Kamiya, for his part, also refuses to acknowledge that Japan did anything wrong in World War II. But the topic that excites Japanese Firsters most is the presence of an increasing number of foreigners in Japan — immigrants, workers, and tourists.
Compared to most countries, Japan has traditionally hosted few foreigners. The majority were ethnic Koreans, most of whom spoke only Japanese. Asylum seekers were almost always turned away. Most of the migrant workers who arrived in the 1980s, such as the Iranians who fled to Japan after the Iran-Iraq war, have left.
But this has started to change. There are now 3.8 million foreign residents in Japan, and more than 20 million tourists have benefited from the cheap yen in the first half of this year. These numbers are hardly overwhelming. Foreigners comprise only 3% of Japan’s population, compared to 10% in France, while Italy welcomed 65 million international visitors in 2024.
The Japanese government has encouraged mass tourism and immigration to create revenue and fill much-needed jobs in a rapidly aging society. But the results have dismayed enough Japanese that Sanseitō was able to gain ground by blaming foreigners for a host of ills, from inflation and the rising cost of living to stagnant wages and rice shortages.
Many foreign tourists and new residents are Chinese. This, too, marks a change from the past. Starting from the early twentieth century, Japanese right-wing nationalism was mostly anti-Western. Before WWII, Americans were blamed for polluting the purity of Japanese culture with crass commercialism, and for standing in the way of Japanese supremacy in Asia. After the war, the nationalists’ bugbear was the «peace» constitution.
These days, it is an increasingly powerful China that scares people.

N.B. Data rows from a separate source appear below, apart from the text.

(** A classifier that looks at its whole batch: it centres the pixels on
    the mean of the batch it is given (as a normalisation layer in training
    mode does) before turning them into logits. *)
Definition batch_centred_classifier (c : tensor) : result tensor :=
  let mu := mean (t_data c) in
  Ok (mkTensor (t_dtype c) [dim0 c; 2%nat]
        (flat_map (fun x => [x - mu; 0]) (t_data c))).

Definition two_images : tensor :=
  mkTensor float64 [2%nat; 1%nat; 1%nat; 1%nat] [2 * ln 3; 0].

Definition meq (n : nat) (A B : mat) : Prop :=
  forall i j, (i < n)%nat -> (j < n)%nat -> A i j = B i j.

Definition symmetric (n : nat) (M : mat) : Prop := meq n (transpose M) M.

Definition col (x : vec) : mat := fun i _ => x i.

Definition mulvec (n : nat) (M : mat) (x : vec) : vec :=
  fun i => sum_n n (fun j => M i j * x j).

Definition dot (n : nat) (x y : vec) : R := sum_n n (fun i => x i * y i).

(** The quadratic form [x^T M x]. *)
Definition qform (n : nat) (M : mat) (x : vec) : R := dot n x (mulvec n M x).

(** Positive semi-definite; all eigenvalues at least [c] (for a symmetric
    matrix, by the Rayleigh quotient). *)
Definition psd (n : nat) (M : mat) : Prop := forall x, 0 <= qform n M x.

Definition eigenvalues_at_least (n : nat) (M : mat) (c : R) : Prop :=
  forall x, c * dot n x x <= qform n M x.
(** * mcp-sphinx-docs: the RST-to-Markdown converter and the LLM optimizer

    A shallow embedding of [SphinxConverter] (src/utils/file-handler.ts),
    [LLMOptimizer] (src/optimizers/llm-optimizer.ts) and the string methods
    of [FileHandler] (src/utils/file-handler.ts), the properties of the
    specification checked against it, and further properties of the code.

    Conventions.

    - A JavaScript string is a sequence of UTF-16 code units: [str] is
      [list N].  [u "text"] is the string of an ASCII literal.
    - The sources spell most of their separators and patterns with a doubled
      backslash: ['\\n'] is the two-unit string made of a backslash and the
      letter n (not a line feed), and [/\\s+/] is a backslash followed by
      one or more letters s (not a run of white space).  The embedding keeps
      every literal as it is written.  A Rocq string literal has no escape
      sequences either, so [u "\n"] is that same two-unit string.  A real
      line feed is the code unit [LF] (10).
    - Regular expressions are transcribed one by one into the syntax [re] and
      run by a backtracking matcher that enumerates the matches at a position
      in the order the ECMAScript matcher tries them. *)

From Stdlib Require Import String Ascii.
From Stdlib Require Import List NArith Arith Bool Lia Sorted.
From Stdlib Require DecimalString.
Import ListNotations.

Set Implicit Arguments.
Local Open Scope N_scope.
Local Open Scope nat_scope.
Local Open Scope list_scope.

(** ** Strings of code units *)

Definition str := list N.

Definition u (s : string) : str :=
  List.map N_of_ascii (list_ascii_of_string s).

Definition LF : N := 10%N.
Definition CR : N := 13%N.
Definition BSL : N := 92%N.   (* the backslash *)
Definition DQUOTE : N := 34%N.
Definition SQUOTE : N := 39%N.
Definition BTICK : N := 96%N.

Definition chr (s : string) : N :=
  match s with
  | String a _ => N_of_ascii a
  | EmptyString => 0%N
  end.

Fixpoint str_eqb (a b : str) : bool :=
  match a, b with
  | [], [] => true
  | x :: a', y :: b' => N.eqb x y && str_eqb a' b'
  | _, _ => false
  end.

(** LineTerminator and WhiteSpace of ECMAScript: what [.] excludes, what
    [^] and [$] look at under the [m] flag, what [\s] and [trim] cover. *)
Definition is_lt (c : N) : bool :=
  (c =? 10)%N || (c =? 13)%N || (c =? 8232)%N || (c =? 8233)%N.

Definition is_ws (c : N) : bool :=
  ((9 <=? c) && (c <=? 13))%N || (c =? 32)%N || (c =? 160)%N
  || (c =? 5760)%N || ((8192 <=? c) && (c <=? 8202))%N
  || (c =? 8232)%N || (c =? 8233)%N || (c =? 8239)%N || (c =? 8287)%N
  || (c =? 12288)%N || (c =? 65279)%N.

Fixpoint dropWhile (p : N -> bool) (s : str) : str :=
  match s with
  | [] => []
  | c :: t => if p c then dropWhile p t else s
  end.

Definition trimStart (s : str) : str := dropWhile is_ws s.
Definition trimEnd (s : str) : str := rev (dropWhile is_ws (rev s)).
(** [String.prototype.trim] *)
Definition trim (s : str) : str := trimEnd (trimStart s).

(** [s.startsWith(p)], returning what follows the prefix. *)
Fixpoint strip_prefix (p s : str) : option str :=
  match p with
  | [] => Some s
  | x :: p' =>
      match s with
      | y :: s' => if N.eqb y x then strip_prefix p' s' else None
      | [] => None
      end
  end.

Definition startsWith (s p : str) : bool :=
  match strip_prefix p s with Some _ => true | None => false end.

(** [s.includes(p)] *)
Fixpoint includes (s p : str) : bool :=
  startsWith s p ||
  match s with
  | [] => false
  | _ :: t => includes t p
  end.

(** [s.split(sep)] for a separator that is not empty.  [skip] counts the
    units of a separator still to be passed over, [cur] is the piece being
    read, in reverse. *)
Fixpoint split_go (sep : str) (skip : nat) (cur : str) (s : str) : list str :=
  match s with
  | [] => [rev cur]
  | c :: t =>
      match skip with
      | S k => split_go sep k cur t
      | O =>
          if startsWith s sep
          then rev cur :: split_go sep (pred (length sep)) [] t
          else split_go sep 0 (c :: cur) t
      end
  end.

Definition split (s sep : str) : list str := split_go sep 0 [] s.

(** [a.join(sep)] *)
Fixpoint join (sep : str) (l : list str) : str :=
  match l with
  | [] => []
  | [x] => x
  | x :: l' => x ++ sep ++ join sep l'
  end.

(** ['#'.repeat(n)] and the like *)
Definition repeat_str (s : str) (n : nat) : str := concat (repeat s n).

Definition toUpperUnit (c : N) : N :=
  if ((97 <=? c) && (c <=? 122))%N then (c - 32)%N else c.

(** [toLowerCase], exact on the code units below U+0100.  The units from
    U+0100 on are left as they are, where the runtime lowers the capital
    letters among them (U+03A9, U+0130 and U+212A for instance): on a text
    with such a unit the result is not the runtime's. *)
Definition toLowerUnit (c : N) : N :=
  if ((65 <=? c) && (c <=? 90))%N then (c + 32)%N
  else if ((192 <=? c) && (c <=? 222))%N && negb (c =? 215)%N then (c + 32)%N
  else c.

Definition toUpperCase (s : str) : str := List.map toUpperUnit s.
Definition toLowerCase (s : str) : str := List.map toLowerUnit s.

(** Decimal rendering of a counter, as template literals do. *)
Definition showNat (n : nat) : str :=
  u (DecimalString.NilEmpty.string_of_uint (Nat.to_uint n)).

(** ** Regular expressions *)

Module Regex.

(** The position of a match in progress: the unit just before it (none at
    the start of the input), what is left to read, and the captures. *)
Record mstate : Type := MState {
  m_prev : option N;
  m_rest : str;
  m_caps : list (nat * str)
}.

Inductive re : Type :=
| Chr (p : N -> bool)                              (* one unit of a class *)
| Eps
| Seq (a b : re)
| Alt (a b : re)
| Rep (greedy : bool) (lo : nat) (hi : option nat) (r : re)   (* r{lo,hi} *)
| Grp (n : nat) (r : re)                           (* capture group n *)
| Bol (multiline : bool)                           (* ^ *)
| Eol (multiline : bool)                           (* $ *)
| Ahead (r : re)                                   (* (?=r) *)
| Bref (n : nat).                                  (* \n *)

Fixpoint cap_lookup (n : nat) (caps : list (nat * str)) : option str :=
  match caps with
  | [] => None
  | (k, w) :: caps' => if Nat.eqb k n then Some w else cap_lookup n caps'
  end.

(** [$n] in a replacement, and [match[n]] read as a string. *)
Definition cap (n : nat) (caps : list (nat * str)) : str :=
  match cap_lookup n caps with Some w => w | None => [] end.

Definition consumed (s s' : mstate) : str :=
  firstn (length (m_rest s) - length (m_rest s')) (m_rest s).

Definition last_unit (prev : option N) (w : str) : option N :=
  match rev w with c :: _ => Some c | [] => prev end.

(** The iterations of a quantifier.  An iteration that reads nothing is
    dropped (each quantified pattern of the sources reads at least one
    unit), so that [S (length rest)] rounds of fuel are never used up. *)
Fixpoint rep_loop (step : mstate -> list mstate) (greedy : bool)
         (fuel lo : nat) (hi : option nat) (s : mstate) : list mstate :=
  match fuel with
  | O => match lo with O => [s] | S _ => [] end
  | S fuel' =>
      let more :=
        match hi with
        | Some O => []
        | _ =>
            flat_map
              (fun s' =>
                 if length (m_rest s') <? length (m_rest s)
                 then rep_loop step greedy fuel' (pred lo) (option_map pred hi) s'
                 else [])
              (step s)
        end in
      match lo with
      | S _ => more
      | O => if greedy then more ++ [s] else s :: more
      end
  end.

(** All the matches of [r] from [s], in the order of preference of the
    backtracking matcher: the first one is the match it reports. *)
Fixpoint run (r : re) (s : mstate) : list mstate :=
  match r with
  | Chr p =>
      match m_rest s with
      | c :: t => if p c then [MState (Some c) t (m_caps s)] else []
      | [] => []
      end
  | Eps => [s]
  | Seq a b => flat_map (run b) (run a s)
  | Alt a b => run a s ++ run b s
  | Rep g lo hi r' => rep_loop (run r') g (S (length (m_rest s))) lo hi s
  | Grp n r' =>
      List.map
        (fun s' => MState (m_prev s') (m_rest s') ((n, consumed s s') :: m_caps s'))
        (run r' s)
  | Bol ml =>
      match m_prev s with
      | None => [s]
      | Some c => if ml && is_lt c then [s] else []
      end
  | Eol ml =>
      match m_rest s with
      | [] => [s]
      | c :: _ => if ml && is_lt c then [s] else []
      end
  | Ahead r' =>
      match run r' s with
      | s' :: _ => [MState (m_prev s) (m_rest s) (m_caps s')]
      | [] => []
      end
  | Bref n =>
      match cap_lookup n (m_caps s) with
      | None => [s]
      | Some w =>
          match strip_prefix w (m_rest s) with
          | Some t => [MState (last_unit (m_prev s) w) t (m_caps s)]
          | None => []
          end
      end
  end.

(** The match at one position, if any: the text matched, the captures and
    the position after it. *)
Definition match_here (r : re) (prev : option N) (s : str)
  : option (str * list (nat * str) * mstate) :=
  match run r (MState prev s []) with
  | s' :: _ => Some (consumed (MState prev s []) s', m_caps s', s')
  | [] => None
  end.

(** [s.match(r)] without the [g] flag: the leftmost match; the text before
    it is returned as well. *)
Fixpoint search_from (r : re) (prev : option N) (skipped : str) (s : str)
  : option (str * str * list (nat * str) * str) :=
  match match_here r prev s with
  | Some (w, caps, s') => Some (rev skipped, w, caps, m_rest s')
  | None =>
      match s with
      | [] => None
      | c :: t => search_from r (Some c) (c :: skipped) t
      end
  end.

Definition search (r : re) (s : str) := search_from r None [] s.

(** [r.test(s)] / the truth value of [s.match(r)] *)
Definition test (r : re) (s : str) : bool :=
  match search r s with Some _ => true | None => false end.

Many Japanese view the new crop of affluent Chinese tourists in the same way that Europeans regarded the «ugly Americans» who visited in the 1950s: they are repelled by their rough manners, insensitivity to local customs, and the flaunting of their new wealth.
This ostentatiousness is perhaps most irritating to locals feeling economic pain. Asian workers and students, including Chinese, used to be relatively poor. Now, rich Chinese immigrants who find Japan a pleasant place to live and a safe place to park their money are snapping up high-end properties in Tokyo.
None of this would matter much if the People’s Republic of China were seen as a benign power. But Chinese threats to expand its military reach and regain its traditional status as an imperial Asian hegemon are alarming to the Japanese.
The irony is that US dominance in East Asia, including the postwar constitutional framework, was partly aimed at protecting Japan against the threat posed by China and other Communist powers. With Trump — a kind of hero to the Japanese Firsters — in the White House, the US can no longer be relied on to provide a security guarantee.
China seeks to push the US out of Asia. If the Chinese were able to invade Taiwan and seize control of the sea lanes around Japan without US intervention, Japan would likely acquire its own nuclear weapons and lurch much further to the right. This is surely not what most Japanese would wish for. But nor, if they carefully thought about it, would the Chinese.